Beam Global has big plans for positioning Cruzan as a premium rum. Several speakers at Thursday’s ceremony repeated the new slogan for Cruzan: “The legendary rum of the Virgin Islands.”
Gary Nelthropp, Cruzan’s president and CEO, said he appreciates having Beam and its parent company, Fortune Brands, behind the St. Croix distillery. Cruzan has undergone a series of corporate owners – five in the last 10 years and two in 2008 alone. But Fortune Brands has been willing to invest in the distillery to build the brand.
“They’re putting money behind the brand,” he said.
That’s not surprising; that’s Beam’s business model. It says so right on the business card Greenow handed out – “Building Brands People Want to Talk About.”
Anyone who has watched the bourbon market the last five or six years knows it. Bourbon drinkers tended to be a very traditional lot. Most would drink the same brand for most of their adult life, not dreaming of changing. But Jim Beam began releasing small batch and single barrel brands — Bookers, Basil Hayden, Bakers and Knob Creek — premium products that discerning bourbon drinkers were willing to pay a little more for because of the higher quality.
“Rum is starting to develop in the same way,” Greenow said, and Cruzan doesn’t need to come up with a new premium product. It already has one, Cruzan Single Barrel.
“Cruzan is a premium brand,” he said. “That’s not marketing-speak. If we can get it into a person’s hands, they’ll like it and they’ll want to buy it.”
It’s a concept he called “portable luxury.” People who earlier might have balked at paying a higher price have become educated or sophisticated enough now that they’re willing to pay more for a top-shelf product.
Rum is the second biggest category in the U.S. spirits market, and Cruzan’s expansion is coming at the perfect time, he said.
“We have big growth expectations,” Greenow said.

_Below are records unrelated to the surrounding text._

(** From the journal to the end. *)
Lemma run_release_locked w tombstone :
  ready_phase w \/ releasing_phase true w -> tombstone = tombstones w !! record_file ->
  exists w', run steady (release_locked layout r record_file tombstone) w = (Ok tt, w') /\
    released_phase w'.
Proof.
  intros [Hi|Hi] ->; unfold release_locked; rewrite run_bind_try; cbn [steady]; unfold journal_at;
    rewrite release_journal_name.
  - pose proof Hi as (Hu & Hj & Ht & (v & path & Hv & Hp) & (m & Hm & Hd)).
    rewrite Hj, receipt_valid, run_io_bind, run_authenticate;
      [|done..|unfold mountpoint_ok; by rewrite Hm].
    rewrite (bool_decide_true (PhaseJournal.phase _ = _)) by done. rewrite run_bind_guard.
    assert (volume_state w layout token = BackendState.Mounted) as ->
      by (unfold volume_state; by rewrite Hv, Hp).
    rewrite (bool_decide_true (BackendState.Mounted = _)) by done. cbn [negb andb].
    assert (forall w', leased w' -> journals w' !! record_file = Some (PhaseJournal.ready r) ->
      tombstoned w' -> volumes w' = volumes w -> mountpoints w' = mountpoints w ->
      exists w2, run steady (_ ← try_ (JournalWrite layout (PhaseJournal.releasing r ReleasePhase.Mounted));
             cleanup_identity layout (AllocationReceipt.backend r)
               (AllocationReceipt.reserved_bytes r) (Some r)) w' = (Ok tt, w2) /\ released_phase w2) as Hgo.
    { intros w' Hu' Hj' Ht' Hv' Hm'. rewrite run_bind_try. cbn [steady]. unfold journal_at.
      rewrite release_journal_name, (validate_releasing r _ layout receipt_valid), Hj'.
      apply run_release_cleanup. split_and!; [done..| |].
      - unfold mountpoint_ok. simpl. by rewrite Hm', Hm.
      - exists ReleasePhase.Mounted. simpl. by rewrite lookup_insert_eq. }
    destruct Ht as [Hnone|Ht].
    + rewrite Hnone, (bool_decide_true (None = None)), run_bind_try by done. cbn [steady].
      rewrite Hnone. apply Hgo; [done|done| |done|done].
      unfold tombstoned. simpl. by rewrite lookup_insert_eq.
    + rewrite Ht, (bool_decide_false (Some _ = None)) by done. by apply Hgo.
  - pose proof Hi as (Hu & Ht & Hm & p & Hj).
    rewrite Hj, (validate_releasing r p layout receipt_valid), run_io_bind, run_authenticate by done.
    rewrite (bool_decide_false (PhaseJournal.phase _ = _)) by done. rewrite run_bind_guard. cbn [negb andb].
    rewrite Ht, (bool_decide_false (Some _ = None)) by done. by apply run_release_cleanup, releasing_weaken.
Qed.

Lemma run_already_released w :
  run steady (already_released layout r (tombstones w !! record_file)) w =
  match tombstones w !! record_file with
  | Some bytes =>
      if bool_decide (bytes = receipt_to_json r)
      then (Ok (bool_decide (mountpoints w !! id = None /\ volumes w !! token = None)), w)
      else (Err (mismatch "release tombstone belongs to another allocation receipt"), w)
  | None => (Ok false, w)
  end.
Proof.
  unfold already_released. destruct (tombstones w !! record_file) as [bytes|]; [|done].
  case_bool_decide; [|done]. cbn [negb]. unfold path_is_exactly_absent.
  rewrite run_io_bind, run_bind_ask, steady_path.
  destruct (mountpoints w !! id) as [m|]; cbn [ok_or].
  - rewrite bool_decide_false; [done|]. by intros [? _].
  - cbn [run mret io_ret]. rewrite run_bind_try. cbn [steady run mret io_ret]. do 2 f_equal.
    apply bool_decide_ext. split; [|intros [_ Hv]; unfold volume_state; by rewrite Hv].
    intros Ha%absent_volume. done.
Qed.

Lemma run_release w :
  phases true w -> unheld w ->
  exists w', run steady (release state_root r) w = (Ok tt, w') /\ physically_released w'.
Proof.
  intros Hi Hh. unfold release. rewrite layout_of, run_bind_ok, release_tombstone, run_bind_ok.
  rewrite run_bind_try. cbn [steady]. rewrite run_io_bind, run_already_released.
  assert (ready_phase w \/ releasing_phase true w -> exists w', run steady (
    holds ← try_ (HoldsList id);
    _ ← guard_or (match holds with [] => true | _ => false end)
          (StorageError.Unavailable "execution has an unresolved durable lifecycle hold");
    _ ← try_ (OpenReadyLease layout);
    _ ← ask_or (TryLockExclusive layout) (fun e => StorageError.Unavailable
          ("execution has an active Ready consumer lease: " +:+ errno_text e));
    release_locked layout r record_file (tombstones w !! record_file)) w = (Ok tt, w') /\
    physically_released w') as Hgo.
  { intros Hp. assert (leased w) as (ln & Hln & Hin & Hout) by (destruct Hp as [[? _]|[? _]]; done).
    rewrite run_bind_try. cbn [steady]. rewrite filter_none by
      (intros h Hin'; apply bool_decide_eq_false; by apply Hh).
    rewrite run_bind_guard, run_bind_try. cbn [steady]. rewrite Hln, bool_decide_true by done.
    rewrite run_bind_ask_or. cbn [steady]. rewrite Hln, bool_decide_false by done.
    destruct (run_release_locked w _ Hp eq_refl) as (w' & Hrun & (_ & ? & _ & ? & ?)).
    exists w'. by split. }
  destruct Hi as [Hi%allocated_ready|[Hi|Hi]].
  - pose proof Hi as (_ & _ & [Hnone|Ht] & (v & path & Hv & _) & _).
    + rewrite Hnone. rewrite Hnone in Hgo. apply Hgo. by left.
    + rewrite Ht in *. rewrite (bool_decide_true (_ = receipt_to_json r)) by done.
      rewrite bool_decide_false by (intros [_ ?]; congruence). apply Hgo. by left.
  - pose proof Hi as (_ & Ht & _). rewrite Ht in *.
    rewrite (bool_decide_true (_ = receipt_to_json r)) by done.
    case_bool_decide as Hgone; [|apply Hgo; by right].
    exists w. split; [done|]. by split_and!; try apply Hgone.
  - destruct Hi as (_ & Ht & _ & Hm & Hv). rewrite Ht.
    rewrite (bool_decide_true (_ = receipt_to_json r)), bool_decide_true by done. by exists w.
Qed.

Cruzan Single Barrel last year scored a 96 out a possible 100 in taste tests conducted by the Beverage Testing Institute, which called it “an amazingly smooth and refined aged rum.”
Besides Beam and Cruzan, Beal Global owns Laphroaig scotch, Canadian Club whisky, Maker’s Mark bourbon, Sauza tequila, Vox vodka and DeKuyper, which includes gin and liqueurs.
Greenow also suggested that Nelthropp will play a prominent role in building the brand. Besides being the scion of a family with deep roots in the rum industry, he is a personable and articulate spokesman for Cruzan Rum. Using him more as the public face of Cruzan to the world will be part of the strategy.
Then it’s just a matter of getting people to try Cruzan, according to Greenow, and with the increased production that shouldn’t be too hard.
Like he said: Who doesn’t like rum?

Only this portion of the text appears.